Impakt Info : Jean-Louis, avez-vous conscience que malgré votre taille moyenne et votre allure d’ado, vous en imposez ?  

Cnn Alligator : Oui, j’en ai vraiment conscience. Mais pour bien le résumer, je dirai que c’est Dieu qui réagit et Il le fait au moment opportun. C’est le Dieu de la musique. Il m’arrive de vouloir chanter chez moi, à la maison, sans que ça n’aille plus loin. Dès que c’est sérieux, qu’un micro est devant moi, que la musique est lancée et que donc le travail m’appelle, alors, j’y vais au point de m’impressionner moi-même. Je n’ai d’autre explication que Dieu qui réagit en moi. 

Impakt Info : Vous êtes donc à ce point croyant, Jean- Louis ? Parlez-nous de votre foi.

Cnn Alligator : Oh que oui! Je crois vraiment en Lui. Lorsque très jeune, j’entre dans le célèbre Quartier Latin International, nous étions dix-neuf venus tenter notre chance en tant qu’animateurs et au final, c’est moi qui ai été choisi. Pourquoi moi? Etais-je le meilleur de tous? Sans doute pas. Alors pourquoi moi? Eh bien parce-que … Dieu! Il a soutenu ma foi. Elle fut dès lors plus forte en Lui.  

Impakt Info : Vous sentez-vous toujours en combat ?  Le film de votre vie vous semble –t-il se dérouler sur un ring ? 

Cnn Alligator : Oui, c’est le combat de la vie hein, on est dedans, debout dans l’arène et c’est jusqu’à la mort.

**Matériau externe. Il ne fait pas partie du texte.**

(** Once the cells are converted, [fit] returns or raises
    ValueError. *)
Lemma fit_cases (X : list (list value)) (y : list (option float)) :
  (∀ row v, row ∈ X -> v ∈ row -> ∃ f, as_float32 v = Ok f) ->
  (∃ reg, fit X y = Ok reg ∧ n_features_in reg = n_features X)
  ∨ fit X y = Raise ValueError.
Proof.
  intros Hcells. unfold fit.
  destruct (asarray32_Ok X Hcells) as (X32 & -> & _). bind_ok.
  destruct (bool_decide (X = [])); [by right |].
  destruct (n_features X =? 0)%nat; [by right |].
  destruct (negb (forallb _ y)); [by right |].
  destruct (negb (length y =? length X)%nat); [by right |].
  destruct (existsb _ X32); [by right |].
  left. by eexists.
Qed.

Lemma fit_refused (X : list (list value)) (y : list (option float)) :
  (∀ row v, row ∈ X -> v ∈ row -> ∃ f, as_float32 v = Ok f) ->
  forallb (label_ok y) y = false ->
  fit X y = Raise ValueError.
Proof.
  intros Hcells Hy. unfold fit.
  destruct (asarray32_Ok X Hcells) as (X32 & -> & _). bind_ok.
  destruct (bool_decide (X = [])); [done |].
  destruct (n_features X =? 0)%nat; [done |].
  by rewrite Hy.
Qed.

Lemma fit_overflow (X : list (list value)) (y : list (option float)) :
  (∀ row v, row ∈ X -> v ∈ row -> ∃ f, as_float32 v = Ok f) ->
  (∃ row v, row ∈ X ∧ v ∈ row ∧ ∃ f, as_float32 v = Ok f ∧ is_infinity f = true) ->
  fit X y = Raise ValueError.
Proof.
  intros Hcells (row & v & Hrow & Hv & f & Hf & Hinf). unfold fit.
  destruct (asarray32_Ok X Hcells) as (X32 & -> & HX32). bind_ok.
  destruct (bool_decide (X = [])); [done |].
  destruct (n_features X =? 0)%nat; [done |].
  destruct (negb (forallb _ y)); [done |].
  destruct (negb (length y =? length X)%nat); [done |].
  assert (existsb (existsb is_infinity) X32 = true) as ->; [|done].
  apply list_elem_of_lookup_1 in Hrow as [i Hi].
  destruct (Forall2_lookup_l _ _ _ _ _ HX32 Hi) as (row32 & Hi32 & Hrow32).
  apply list_elem_of_lookup_1 in Hv as [k Hk].
  destruct (Forall2_lookup_l _ _ _ _ _ Hrow32 Hk) as (f' & Hk32 & Hf').
  assert (f' = f) as -> by congruence.
  apply existsb_exists. exists row32.
  split; [by eapply list_elem_of_In, list_elem_of_lookup_2 |].
  apply existsb_exists. exists f.
  split; [by eapply list_elem_of_In, list_elem_of_lookup_2 | done].
Qed.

Tu commences par te battre pour toi-même, après, il y a tes enfants, tu dois te battre pour eux. Il ne faut pas lacher l’affaire. 

Impakt Info : Lorsqu’on écoute les titres sur lesquels vous chantez, on sent à la fois la détermination qui vous caractérise et en même temps, une certaine mélancolie qui confèrent un charme particulier à vos prestations.  

Cnn Alligator : On peut dire ça, oui. Si je me rappelle bien, la première personne qui m’a apprise à chanter, c’est ma maman. Et je n’ai grandi qu’avec mon père. Mon expression est donc un mélange des deux. La mélancolie, c’est cet apport féminin qui m’a toujours manqué. L’affection maternelle qui m’a manqué si jeune. Quant à la détermination, je crois que c’est le coté militaire de mon papa. Il a toujours été positif. Il m’a toujours parlé de me battre. Il m’a vraiment forgé. Je me considère personnellement presque comme un militaire. Il n’y a que la déontologie et l’uniforme qui manquent au tableau. Je dois aussi vous dire que chez moi, dans la région de l’Equateur, les mélodies y sont mélancoliques. Á l’image des griots, chez nous la musique s’exprime notamment dans les levées de deuil, les mariages et c’est avec cette musique folklorique que j’ai grandi.

Impakt Info : Vous-même avez des collègues du Quartier Latin International dont le talent vous impressionne ?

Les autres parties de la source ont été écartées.